Turns out the emissary of death sent to scoop Peter up couldn’t find him in the soupy English fog. Heaven, being an imposingly modern realm run as a well-oiled bureaucracy, sends the emissary back to get Peter. But Peter, having by now awoke on the achingly beautiful shore of Sceptered Isle and met his beloved June, has fallen in love, and demands clemency on grounds of romance and, as it will come to pass, UK-US diplomatic relations. All very silly but also delightful, gorgeous, endlessly imaginative, engrossingly strange and so very unabashedly a movie. And we’re asked to heed the opening voice-over’s implication that this may be best seen as the entirely interior journey of a severely brain-injured man. And it surely spoke to countless soldiers returning from a long war, weary, death-haunted and needing to believe that life really can start all over again.


There’s pleasure to be had in all the dichotomies. Heaven is black and white, while earthly life is conveyed in an astoundingly sumptuous use of Technicolor—like The Red Shoes (48), it was photographed by maestro Jack Cardiff. Peter is played by beloved British star David Niven, a veteran of the war as well as the movies, while June is played by the fresh young American Kim Hunter, basically an unknown, though she’d already played the lead in Val Lewton’s sublimely bleak The Seventh Victim (43). Their ages are visibly much farther apart than the film would have you believe, but what they represent and the strength of their chemistry, like everything else in A Matter of Life and Death, trumps verisimilitude.

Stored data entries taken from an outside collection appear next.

(* ===== verification/QueueReply.v ===== *)
(** How the outbound queue reads the replies of remote servers
    (src/src/queue/reply/mod.rs), and which of them ask it to slow down
    (src/src/queue/backoff/mod.rs). *)

From S2P Require Import Prelude RustStd Utf8 Slices HeaderBlock Address SieveMatch Bounce.

Local Open Scope Z_scope.

(** ** Failure classes *)

Inductive FailureClass := InvalidAddress | MailboxIsFull | PolicyRejected | TooBig | OtherFailure.

#[global] Instance failure_class_eq_dec : EqDecision FailureClass.
Proof. solve_decision. Defined.

Record Verdict := mkVerdict { vd_class : FailureClass; vd_permanent : bool; vd_suppress : bool }.

(** [reason.get(..n)] and [reason.get(n..).unwrap_or_default()]. *)
Definition get_to (n : nat) (s : list Z) : option (list Z) := fst <$> split_at_byte n s.
Definition get_from (n : nat) (s : list Z) : list Z := default [] (snd <$> split_at_byte n s).

Definition enhanced_for (code : Z) (text : list Z) : option Enhanced :=
  first ← head (split_whitespace text);
  enhanced ← parse_enhanced first;
  if en_class enhanced =? code / 100 then Some enhanced else None.

(** [raw.split("\r\n")]. *)
Fixpoint split_crlf (s : list Z) : list (list Z) :=
  match s with
  | [] => [[]]
  | c :: rest =>
      let grow := match split_crlf rest with [] => [[c]] | p :: ps => (c :: p) :: ps end in
      match rest with
      | d :: rest' => if (c =? CR) && (d =? LF) then [] :: split_crlf rest' else grow
      | [] => grow
      end
  end.

Definition show_enhanced (e : Enhanced) : list Z :=
  decimal (en_class e) ++ DOT :: decimal (en_subject e) ++ DOT :: decimal (en_detail e).

(** The enhanced status found so far and the words, after one line more. *)
Definition normalize_line (code : Z) (acc : option Enhanced * list (list Z)) (line : list Z) : option Enhanced * list (list Z) :=
  let '(enhanced, words) := acc in
  let tokens := split_whitespace (get_from 4 line) in
  match head tokens ≫= enhanced_for code with
  | Some found => (Some (default found enhanced), words ++ tail tokens)
  | None => (enhanced, words ++ tokens)
  end.

Definition normalize (code : Z) (raw : list Z) : list Z :=
  let lines := List.filter (λ line, negb (is_empty line)) (split_crlf raw) in
  let '(enhanced, words) := fold_left (normalize_line code) lines (None, []) in
  decimal code ++ match enhanced with Some e => 32 :: show_enhanced e | None => [] end ++ unwords 32 words.

Definition classify (code : Z) (text : list Z) : Verdict :=
  let enhanced := (λ e, (en_subject e, en_detail e)) <$> enhanced_for code text in
  if negb (code / 100 =? 5) then
    mkVerdict
      (match enhanced with
       | Some (2, 2) => MailboxIsFull
       | Some (7, _) => PolicyRejected
       | Some (3, 4) | Some (2, 3) => TooBig
       | _ => OtherFailure
       end) false false
  else
    match enhanced with
    | Some (1, 7) | Some (1, 8) => mkVerdict OtherFailure true false
    | Some (1, _) => mkVerdict InvalidAddress true true
    | Some (2, 2) => mkVerdict MailboxIsFull false false
    | Some (3, 4) | Some (2, 3) => mkVerdict TooBig true false
    | Some (7, _) => mkVerdict PolicyRejected true false
    | Some _ => mkVerdict OtherFailure true false
    | None =>
        if code =? 552 then mkVerdict MailboxIsFull false false
        else if (code =? 551) || (code =? 553) then mkVerdict InvalidAddress true true
        else mkVerdict OtherFailure true false
    end.

(** The three-digit code at the head of a reason. *)
Definition reply_code (reason : list Z) : option Z :=
  head ← get_to 3 reason;
  if forallb is_ascii_digit (as_bytes head) then parse_uint u16_max head else None.

Definition classify_reason (reason : list Z) (permanent : bool) : Verdict :=
  match reply_code reason with
  | Some code => if (400 <=? code) && (code <? 600) then classify code (get_from 4 reason) else mkVerdict OtherFailure permanent false
  | None => mkVerdict OtherFailure permanent false
  end.

(** ** Slowing down *)

Definition code_of (reason : list Z) : option (Z * option (Z * Z) * list Z) :=
  code ← reply_code reason;
  let rest := trim_start (get_from 3 reason) in
  let enhanced :=
    first ← head (split_whitespace rest);
    e ← parse_enhanced first;
    if en_class e =? code / 100 then Some (en_subject e, en_detail e) else None in
  Some (code, enhanced, to_ascii_lowercase rest).

Definition too_many_recipients (reason : list Z) : bool :=
  match code_of reason with
  | Some (452, Some (5, 3), _) => true
  | Some (452, None, text) => contains_str text (lit "too many recipients")
  | _ => false
  end.

Definition throttled (reason : list Z) : bool :=
  if too_many_recipients reason then false
  else match code_of reason with
       | None => false
       | Some (code, enhanced, text) =>
           if code =? 421 then true
           else if in_range 400 499 code && match enhanced with Some (7, _) => true | _ => false end then true
           else if (code =? 451) || (code =? 452) then
             existsb (contains_str text) [lit "rate"; lit "throttl"; lit "too many"; lit "slow down"; lit "limit"]
           else false
       end.

Definition DEFAULT_STEPS : list Z := [60; 300; 900; 3600].

Definition step (steps : list Z) (level : Z) : Z :=
  match steps !! Z.to_nat level with
  | Some s => s
  | None => default 60 (last steps)
  end.

(** ** Errors of a delivery *)

Inductive DeliveryError := Transient (reason : list Z) | Permanent (reason : list Z).

Definition from_reply (code : Z) (raw : list Z) : DeliveryError :=
  let reason := normalize code raw in
  let text := get_from 4 reason in
  if (500 <=? code) && vd_permanent (classify code text) then Permanent reason else Transient reason.

Definition reason_of (e : DeliveryError) : list Z := match e with Transient r | Permanent r => r end.
(* ===== verification/Dane.v ===== *)
(** DANE for outbound mail (src/src/dane): TLSA records, what a validated
    lookup means for delivery, and whether a chain is authenticated. The
    hashes and the X.509 parser are the class [Certificates]. *)

From S2P Require Import Prelude RustStd IpNet.

Local Open Scope Z_scope.

(** ** Records *)

Inductive CertUsage := PkixTa | PkixEe | DaneTa | DaneEe.
Inductive Selector := FullCert | Spki.
Inductive MatchingType := FullMatch | Sha256 | Sha512.

Record TlsaRecord := mkTlsa {
  ta_usage : CertUsage;
  ta_selector : Selector;
  ta_matching_type : MatchingType;
  ta_association : list Z
}.

Definition usage_of (n : Z) : option CertUsage :=
  match n with 0 => Some PkixTa | 1 => Some PkixEe | 2 => Some DaneTa | 3 => Some DaneEe | _ => None end.
Definition selector_of (n : Z) : option Selector :=
  match n with 0 => Some FullCert | 1 => Some Spki | _ => None end.
Definition matching_type_of (n : Z) : option MatchingType :=
  match n with 0 => Some FullMatch | 1 => Some Sha256 | 2 => Some Sha512 | _ => None end.

Definition from_parts (usage selector matching_type : Z) (association : list Z) : option TlsaRecord :=
  u ← usage_of usage;
  s ← selector_of selector;
  m ← matching_type_of matching_type;
  if is_empty association then None else Some (mkTlsa u s m association).

(** The characters of [hex] as bytes; [None] for an odd number of them. *)
Fixpoint decode_hex (hex : list Z) : option (list Z) :=
  match hex with
  | [] => Some []
  | [_] => None
  | a :: b :: rest =>
      hi ← to_digit 16 a;
      lo ← to_digit 16 b;
      bytes ← decode_hex rest;
      Some (hi * 16 + lo :: bytes)
  end.

Definition parse_presentation (text : list Z) : option TlsaRecord :=
  match split_whitespace text with
  | u :: s :: m :: groups =>
      usage ← parse_uint u8_max u;
      selector ← parse_uint u8_max s;
      matching_type ← parse_uint u8_max m;
      let hex := concat groups in
      if is_empty hex then None
      else association ← decode_hex hex; from_parts usage selector matching_type association
  | _ => None
  end.

(** ** Matching a chain *)

Class Certificates := {
  sha256 : list Z → list Z;
  sha512 : list Z → list Z;
  spki_of : list Z → option (list Z)
}.

Record CertView := mkCert { cv_der : list Z; cv_spki : list Z }.

Inductive DaneOutcome := Authenticated | NoRecords | Mismatch.

Section dane.
Context `{Certificates}.

Definition matches_cert (r : TlsaRecord) (cert : CertView) : bool :=
  let selected := match ta_selector r with FullCert => cv_der cert | Spki => cv_spki cert end in
  let computed := match ta_matching_type r with FullMatch => selected | Sha256 => sha256 selected | Sha512 => sha512 selected end in
  bool_decide (computed = ta_association r).

Definition authenticate (records : list TlsaRecord) (leaf : CertView) (chain : list CertView) : bool :=
  existsb (λ r,
    match ta_usage r with
    | DaneEe | PkixEe => matches_cert r leaf
    | DaneTa | PkixTa => existsb (matches_cert r) (leaf :: chain)
    end) records.

Definition dane_outcome (records : list TlsaRecord) (leaf : CertView) (chain : list CertView) : DaneOutcome :=
  if bool_decide (length records = 0%nat) then NoRecords
  else if authenticate records leaf chain then Authenticated else Mismatch.

Definition verify_chain (records : list TlsaRecord) (chain_der : list (list Z)) : DaneOutcome :=
  match records with
  | [] => NoRecords
  | _ =>
      match map (λ der, mkCert der (default [] (spki_of der))) chain_der with
      | [] => Mismatch
      | leaf :: rest => dane_outcome records leaf rest
      end
  end.

End dane.

(** ** The lookup *)

Inductive TlsaRrset := Absent | Usable (records : list TlsaRecord) | Unusable.

Definition rrset_records (t : TlsaRrset) : list TlsaRecord :=
  match t with Usable records => records | Absent | Unusable => [] end.

Inductive Validation := Secure | Insecure | Bogus | Indeterminate.

#[global] Instance validation_eq_dec : EqDecision Validation.
Proof. solve_decision. Defined.

Record TlsaAnswer := mkAnswer {
  an_validation : Validation;
  an_usage : Z;
  an_selector : Z;
  an_matching_type : Z;
  an_data : list Z
}.

Definition dane_usage (u : CertUsage) : bool := match u with DaneTa | DaneEe => true | _ => false end.

(** [None] is the lookup failure of a bogus answer. *)
Definition classify_answers (answers : list TlsaAnswer) : option TlsaRrset :=
  if existsb (λ a, bool_decide (an_validation a = Bogus)) answers then None
  else
    match List.filter (λ a, bool_decide (an_validation a = Secure)) answers with
    | [] => Some Absent
    | secure =>
        match List.filter (λ r, dane_usage (ta_usage r))
                (omap (λ a, from_parts (an_usage a) (an_selector a) (an_matching_type a) (an_data a)) secure) with
        | [] => Some Unusable
        | usable => Some (Usable usable)
        end
    end.

(** ** What they promise *)

(** A chain passes only by a record it matches: the key or certificate the
    domain published is in the chain, at its leaf for an end-entity record. *)
Lemma verify_chain_authenticated `{Certificates} records chain :
  verify_chain records chain = Authenticated →
  ∃ r leaf rest, r ∈ records ∧ chain = leaf :: rest ∧
    Exists (λ der, matches_cert r (mkCert der (default [] (spki_of der))) = true)
      (match ta_usage r with DaneEe | PkixEe => [leaf] | _ => chain end).
Proof.
  unfold verify_chain. destruct records as [|r0 rs]; [done|]. destruct chain as [|leaf rest]; [done|]. simpl map.
  unfold dane_outcome. rewrite bool_decide_false by done.
  destruct (authenticate (r0 :: rs) _ _) eqn:E; [|done]. intros _.
  apply existsb_exists in E as (r & Hr & Hm). exists r, leaf, rest.
  split; [by apply list_elem_of_In|]. split; [done|].
  destruct (ta_usage r); [|by constructor| |by constructor];
    apply existsb_exists in Hm as (c & Hc & Hm); apply Exists_exists; simpl in Hc;
    (destruct Hc as [<-|Hc]; [exists leaf; split; [left|done]|]);
    apply in_map_iff in Hc as (der & <- & Hd); exists der; (split; [right; by apply list_elem_of_In|done]).
Qed.

(** Only answers of a validated zone decide, and only records DANE for mail
    allows authenticate; a zone with none of these still asks for TLS. *)
Lemma classify_answers_usable answers records :
  classify_answers answers = Some (Usable records) →
  Forall (λ r, dane_usage (ta_usage r) = true ∧ ta_association r ≠ [] ∧
            ∃ a, a ∈ answers ∧ an_validation a = Secure ∧ an_data a = ta_association r) records.
Proof.
  unfold classify_answers. destruct (existsb _ answers); [done|].
  destruct (List.filter _ answers) as [|a0 l] eqn:Es; [done|]. rewrite <- Es. clear Es a0 l.
  destruct (List.filter (λ r, dane_usage (ta_usage r)) _) as [|r0 l] eqn:Eu; [done|]. intros [= <-].
  rewrite <- Eu. apply Forall_forall. intros r Hr. apply list_elem_of_In, filter_In in Hr as [Hr Hu].
  apply list_elem_of_In, list_elem_of_omap in Hr as (a & Ha & Hp).
  apply list_elem_of_In, filter_In in Ha as [Ha Hs]. apply bool_decide_eq_true in Hs.
  unfold from_parts in Hp. destruct (usage_of _); simpl in Hp; [|done]. destruct (selector_of _); simpl in Hp; [|done].
  destruct (matching_type_of _); simpl in Hp; [|done]. destruct (is_empty (an_data a)) eqn:Ee; [done|].
  injection Hp as <-. split; [done|]. simpl. split; [by destruct (an_data a)|].
  exists a. split; [by apply list_elem_of_In|done].
Qed.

From the shores of Sceptered Isle to those of Dunk Isle along the Great Barrier Reef, a Powell hero once again finds renewal begins by the primordial sea. In Age of Consent (69), successful Australian painter Brad Morahan ditches his cosmopolitan existence in New York City to go Gauguin on an Edenic beach back home with a dog named Godfrey, who nearly steals the film. I say nearly because the pooch’s costars are the great James Mason and the 22-year-old Helen Mirren in her first film role. Mirren plays Cora, a deeply uncultured island girl desperate to escape a stifling life shared with her grandma, a screeching old bag that even in a story deliberately forged in archetypes is far too gratingly one-note to suffer gladly.


Cora becomes Brad’s muse, reviving his creative vitality. Their relationship, teetering on woefully antiquated cliché—Powell himself expressed a general distaste for the “Girl Friday” theme—is above all given life by Mirren’s astonishingly immediate performance. Often naked, never able to articulate her sense of confusion, despair or discovery, her Cora is about as pure a presence as can be found in a talkie. Aspects of Age of Consent, like the gags, the music and the occasional excess of enthusiasm with the zoom, can feel corny and dated. Yet the leads, along with Powell’s characteristic sensitivity to nature, light and sound, make very worthwhile what would, sadly, prove to be Powell’s last feature film.